Short Summary: For 20 years, PUFs have spurred innovation in hardware security, giving rise to novel systems, protocols, attacks, and a deeper understanding of extracting entropy from the inherent disorder in physical structures. Despite this progress, a crucial gap remains. In this talk, I’ll recount the (un)fortunate events that led me to discover PUFs and share key highlights of PUF research since. Looking back from a vantage point 20 years into the future, I’ll explore the desired results needed to bridge the gap and establish a theoretical framework for unclonability.

Short Bio: Ravi Pappu is a deep-tech innovator, entrepreneur, and executive. He is CEO of Apeiron Labs, a venture-backed startup working on large-scale ocean monitoring. Most recently, he was CTO at In-Q-Tel and a co-founder of IQT Emerge. Prior to that, he was at Trimble Navigation, which acquired ThingMagic, a venture-backed IoT startup that he co-founded. While at ThingMagic, Ravi led product-development partnerships with Ford, Disney, Boeing, and Intel, among many other adopters of RFID technology. He earned an MS and PhD from the Media Lab at MIT, an MSEE from Villanova, and a B.Tech from Osmania University in India. Ravi is a TR35 and Boston Business Journal 40 under 40 honoree and a recipient of the Carl T. Humphrey Memorial Award for Leadership in the Engineering Profession from Villanova University.


 


Title:  In Search of Trust: 30 Years of Evolution of Trusted Computing and Hardware Security

Speaker: Claire Vishik (formerly Fellow and Group CTO at Intel, now co-founder and CTO of a stealth startup)

Short Summary: Hardware has been long considered as the source and root of trust in computing, but the nature of its trust characteristics and views on trust technologies have evolved over time. The infancy of hardware security and trust, decades ago, emerged in the days when security attacks were limited in number and sophistication, the computing environment was relatively simple and homogeneous, the population of connected users was small, and the use cases where computing played a key role were very far from ubiquitous. Today, the situation is diametrically different from the early days of hardware trust and trusted computing. The talk will provide an overview of the evolution of technology and use cases in this area, examine persistent challenges, analyze mistakes we made along the way, look into the intersections with adjacent areas of research and practice and finally outline some promising directions for the next generation of trusted technologies.
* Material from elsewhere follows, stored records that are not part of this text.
Definition TimerScheduler_schedule (N : nat) (self : TimerScheduler) (entry : TimerEntry)
    : TimerScheduler * bool :=
  let slot := Z.to_nat (te_qp_slot entry) in
  match ts_positions self !! slot with
  | None => (self, false)
  | Some encoded_position =>
      if negb (encoded_position =? NONE_POSITION)
      then
        let position := Z.to_nat encoded_position in
        if (ts_len self <=? position)%nat then (self, false)
        else
          let previous := ts_heap self !!! position in
          let self' := self <| ts_heap := <[position := entry]> (ts_heap self) |> in
          if precedes entry previous then (TimerScheduler_sift_up self' position, true)
          else if precedes previous entry then (TimerScheduler_sift_down self' position, true)
          else (self', true)
      else if (ts_len self =? N)%nat then (self, false)
      else if (2 ^ 32 <=? Z.of_nat (ts_len self)) || (Z.of_nat (ts_len self) =? NONE_POSITION)
      then (self, false)
      else
        let self' :=
          self <| ts_heap := <[ts_len self := entry]> (ts_heap self) |>
               <| ts_positions := <[slot := Z.of_nat (ts_len self)]> (ts_positions self) |>
               <| ts_len := (ts_len self + 1)%nat |> in
        (TimerScheduler_sift_up self' (ts_len self' - 1), true)
  end.

Definition TimerScheduler_remove_at (self : TimerScheduler) (position : nat)
    : TimerScheduler * option TimerEntry :=
  if (ts_len self <=? position)%nat then (self, None)
  else
    let removed := ts_heap self !!! position in
    let removed_slot := Z.to_nat (te_qp_slot removed) in
    match ts_positions self !! removed_slot with
    | None => (self, None)
    | Some _ =>
        let len := (ts_len self - 1)%nat in
        let self1 := self <| ts_positions := <[removed_slot := NONE_POSITION]> (ts_positions self) |>
                          <| ts_len := len |> in
        if (position =? len)%nat
        then (self1 <| ts_heap := <[len := TimerEntry_EMPTY]> (ts_heap self1) |>, Some removed)
        else
          let moved := ts_heap self1 !!! len in
          let self2 := self1 <| ts_heap := <[position := moved]>
                                             (<[len := TimerEntry_EMPTY]> (ts_heap self1)) |> in
          let self3 := TimerScheduler_set_position self2 moved position in
          if negb (position =? 0)%nat
             && TimerScheduler_entry_precedes self3 position ((position - 1) / 2)
          then (TimerScheduler_sift_up self3 position, Some removed)
          else (TimerScheduler_sift_down self3 position, Some removed)
    end.

Definition TimerScheduler_cancel (self : TimerScheduler) (qp_slot : Z)
    : TimerScheduler * option TimerEntry :=
  match ts_positions self !! Z.to_nat qp_slot with
  | None => (self, None)
  | Some position =>
      if position =? NONE_POSITION then (self, None)
      else TimerScheduler_remove_at self (Z.to_nat position)
  end.

Definition TimerScheduler_peek (self : TimerScheduler) : option TimerEntry :=
  if (ts_len self =? 0)%nat then None else Some (ts_heap self !!! 0%nat).

Definition TimerScheduler_next_deadline (self : TimerScheduler) : option Z :=
  te_deadline <$> TimerScheduler_peek self.

Definition TimerScheduler_pop (self : TimerScheduler) : TimerScheduler * option TimerEntry :=
  if negb (ts_len self =? 0)%nat then TimerScheduler_remove_at self 0 else (self, None).

Definition TimerScheduler_pop_expired (self : TimerScheduler) (now : Z)
    : TimerScheduler * option TimerEntry :=
  match TimerScheduler_peek self with
  | None => (self, None)
  | Some entry => if te_deadline entry <=? now then TimerScheduler_pop self else (self, None)
  end.

Fixpoint TimerScheduler_clear_loop (fuel : nat) (self : TimerScheduler) : TimerScheduler :=
  match fuel with
  | O => self
  | S fuel => match TimerScheduler_pop self with
              | (self', Some _) => TimerScheduler_clear_loop fuel self'
              | (self', None) => self'
              end
  end.

(** [while self.pop().is_some() {}]: each iteration shortens the heap. *)
Definition TimerScheduler_clear (self : TimerScheduler) : TimerScheduler :=
  TimerScheduler_clear_loop (S (ts_len self)) self.

(** ** The order of entries *)

Lemma precedes_spec a b :
  precedes a b = true ↔
  te_deadline a < te_deadline b ∨ (te_deadline a = te_deadline b
  ∧ (te_qp_slot a < te_qp_slot b ∨ (te_qp_slot a = te_qp_slot b
  ∧ (te_qp_generation a < te_qp_generation b ∨ (te_qp_generation a = te_qp_generation b
  ∧ te_sequence a < te_sequence b))))).
Proof. unfold precedes. repeat case_bool; rewrite ?Z.eqb_eq, ?Z.eqb_neq in *; lia. Qed.

(** [a] is scheduled no later than [b]. *)
Definition not_after (a b : TimerEntry) : Prop := precedes b a = false.

Lemma not_after_spec a b : not_after a b ↔ ¬ (precedes b a = true).
Proof. unfold not_after. by destruct (precedes b a). Qed.

Lemma not_after_refl a : not_after a a.
Proof. rewrite not_after_spec, precedes_spec. lia. Qed.

Lemma not_after_trans a b c : not_after a b → not_after b c → not_after a c.
Proof. rewrite !not_after_spec, !precedes_spec. lia. Qed.

Lemma precedes_not_after a b : precedes a b = true → not_after a b.
Proof. rewrite not_after_spec, !precedes_spec. lia. Qed.

Lemma not_after_deadline a b : not_after a b → te_deadline a <= te_deadline b.
Proof. rewrite not_after_spec, precedes_spec. lia. Qed.

Lemma not_after_antisym a b : not_after a b → not_after b a → a = b.
Proof.
  rewrite !not_after_spec, !precedes_spec. destruct a, b; cbn. intros. f_equal; lia.
Qed.

Create HintDb heap_order.
#[export] Hint Resolve not_after_refl precedes_not_after : heap_order.

(** ** Tree positions *)

Definition parent (i : nat) : nat := ((i - 1) / 2)%nat.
Short Bio: Claire Vishik was until recently Intel Fellow and Group CTO before she embarked on new adventures as a founder and CTO of a startup in the spring of 2023. Her work focuses on artificial intelligence, hardware and network security, trusted computing, privacy enhancing technologies, some aspects of cryptography and related global policy and trade issues. Claire was appointed to numerous advisory boards and boards of directors for technical organizations and government agencies, such as the Trusted Computing Group (TCG) and Trust in Digital Life (TDL), ENISA, FCC CSRIC, CyBoK, QUB ECIT, or UK Royal Society Cybersecurity effort. She led or co-led many initiatives, for example IEEE blockchain TC, NIST CPC Public Working Group, or Cyber Leap Year Summit. Claire received her PhD from the University of Texas at Austin. In addition to Intel, she held leadership positions at Schlumberger Laboratory for Computer Science and AT&T Laboratories. Claire is the author of numerous peer reviewed papers and book chapters, editor of several books, associate/advisory editor of two journals, and inventor on 40 pending and granted US patents.